(* ===== verification/S3.v ===== *)
(** * The S3 blob store (src/storage/s3.rs)

    One conditional put, and a get that tells a missing object from a missing
    bucket. The SDK's client is a parameter, with the laws of the service. *)
From S2P Require Import Prelude Str Protocol Api Config Json Records Oidc ObjectStore.
From Stdlib Require Import Ascii.

Local Open Scope string_scope.
Local Open Scope mbx_scope.

(** [SdkError], by what the store asks of it. *)
Record S3Error := mkS3Error {
  (** [as_service_error().and_then(|e| e.code())] *)
  code : option string;
  is_no_such_key : bool;
  (** [raw_response().map(|response| response.status())] *)
  raw_status : option N;
  s3_display : string;
}.

Record S3Object := mkS3Object {
  content_length : option Z;
  s3_stream : list (result StoreError bytes);
}.

(** [get_object], and [put_object] with [if_none_match("*")], of one bucket. *)
Class S3Client (S : Type) := {
  get_object : string -> M S S3Error S3Object;
  put_object_if_none_match : string -> bytes -> M S S3Error unit;
}.

(** A digest's key names it. *)
Class S3KeyLaws `{Protocol} : Prop := {
  digest_key_inj d d' :
    digest_validate d = Ok tt -> digest_validate d' = Ok tt ->
    digest_key d = digest_key d' -> d = d';
}.

(** The errors that say there is no such object. *)
Definition object_missing (e : S3Error) : Prop :=
  code e <> Some "NoSuchBucket" /\ (is_no_such_key e = true \/ raw_status e = Some 404%N).

Class S3Laws (S : Type) `{!S3Client S} := {
  s3_objects : S -> string -> option bytes;

  get_object_law key s s' r :
    get_object key s = (s', r) ->
    (forall k, s3_objects s' k = s3_objects s k) /\
    match r with
    | Ok object => exists c, s3_objects s key = Some c /\
        (forall n, content_length object = Some n -> n = Z.of_nat (length c)) /\
        streams (s3_stream object) c
    | Err e => object_missing e -> s3_objects s key = None
    end;

  put_object_law key content s s' r :
    put_object_if_none_match key content s = (s', r) ->
    (forall k, k <> key -> s3_objects s' k = s3_objects s k) /\
    match r with
    | Ok _ => s3_objects s key = None /\ s3_objects s' key = Some content
    | Err e =>
        if bool_decide (raw_status e = Some 412%N)
        then is_Some (s3_objects s key) /\ s3_objects s' key = s3_objects s key
        else s3_objects s' key = s3_objects s key \/
          (s3_objects s key = None /\ s3_objects s' key = Some content)
    end;
}.

(** [Client::from_conf] with the region, endpoint and path style of [new], on
    one bucket. *)
Class S3Config (S : Type) := {
  s3_from_conf (bucket region : string) (endpoint : option string) (path_style : bool) : S;
}.

Module S3Store.
Section S3Store.
Context `{Protocol} `{SourceFile} {S : Type} `{!S3Client S}.

Record t := mk { client : S; prefix : string; uploads : nat }.

Definition new `{!S3Config S} (config : Config.t) : result StoreError t :=
  bucket <-? ok_or (Config.s3_bucket config) (OtherError "--s3-bucket is required with S3 storage");
  Ok (mk (s3_from_conf bucket (Config.s3_region config) (Config.s3_endpoint config)
            (Config.s3_path_style config))
         (trim_matches "/"%char (Config.s3_prefix config)) 0).

Definition key (self : t) (digest : Digest) : string := prefix self ++ "/blobs/" ++ digest_key digest.

Definition on_client {E A} (c : M S E A) : M t E A :=
  fun self => let '(s, r) := c (client self) in (mk s (prefix self) (uploads self), r).

Definition error_into (e : S3Error) : StoreError := OtherError (s3_display e).

(** [u64::try_from(size).ok()] *)
Definition u64_try_from (n : Z) : option N :=
  if (0 <=? n)%Z && (n <? 2 ^ 64)%Z then Some (Z.to_N n) else None.

Definition get (digest : Digest) : M t StoreError (option Blob) :=
  fun self =>
    match on_client (get_object (key self digest)) self with
    | (self, Ok output) =>
        (self,
         size <-? ok_or (content_length output ≫= u64_try_from)
           (OtherError "S3 object response is missing content length");
         Ok (Some (mkBlob size (s3_stream output))))
    | (self, Err error) =>
        if bool_decide (code error = Some "NoSuchBucket") then (self, Err (error_into error))
        else if is_no_such_key error || bool_decide (raw_status error = Some 404%N)
        then (self, Ok None)
        else (self, Err (error_into error))
    end.

(** [ByteStream::from_path(source)] *)
Definition open_source : M t StoreError unit :=
  fun self => (mk (client self) (prefix self) (Datatypes.S (uploads self)),
               match source_fault (uploads self) with Some e => Err e | None => Ok tt end).

Definition put (digest : Digest) (source : bytes) : M t StoreError PutOutcome :=
  open_source ;~
  fun self =>
    match on_client (put_object_if_none_match (key self digest) source) self with
    | (self, Ok _) => (self, Ok PutCreated)
    | (self, Err error) =>
        if bool_decide (raw_status error = Some 412%N) then (self, Ok PutAlreadyExists)
        else (self, Err (error_into error))
    end.

Definition blob_store : BlobStore t := {| blob_get := get; blob_put := put |}.
End S3Store.
Arguments t : clear implicits.
End S3Store.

-- -- --

Task goal -
Across the records above, count each line that holds the word "else" and give only the resulting number.

Result of this exercise -
5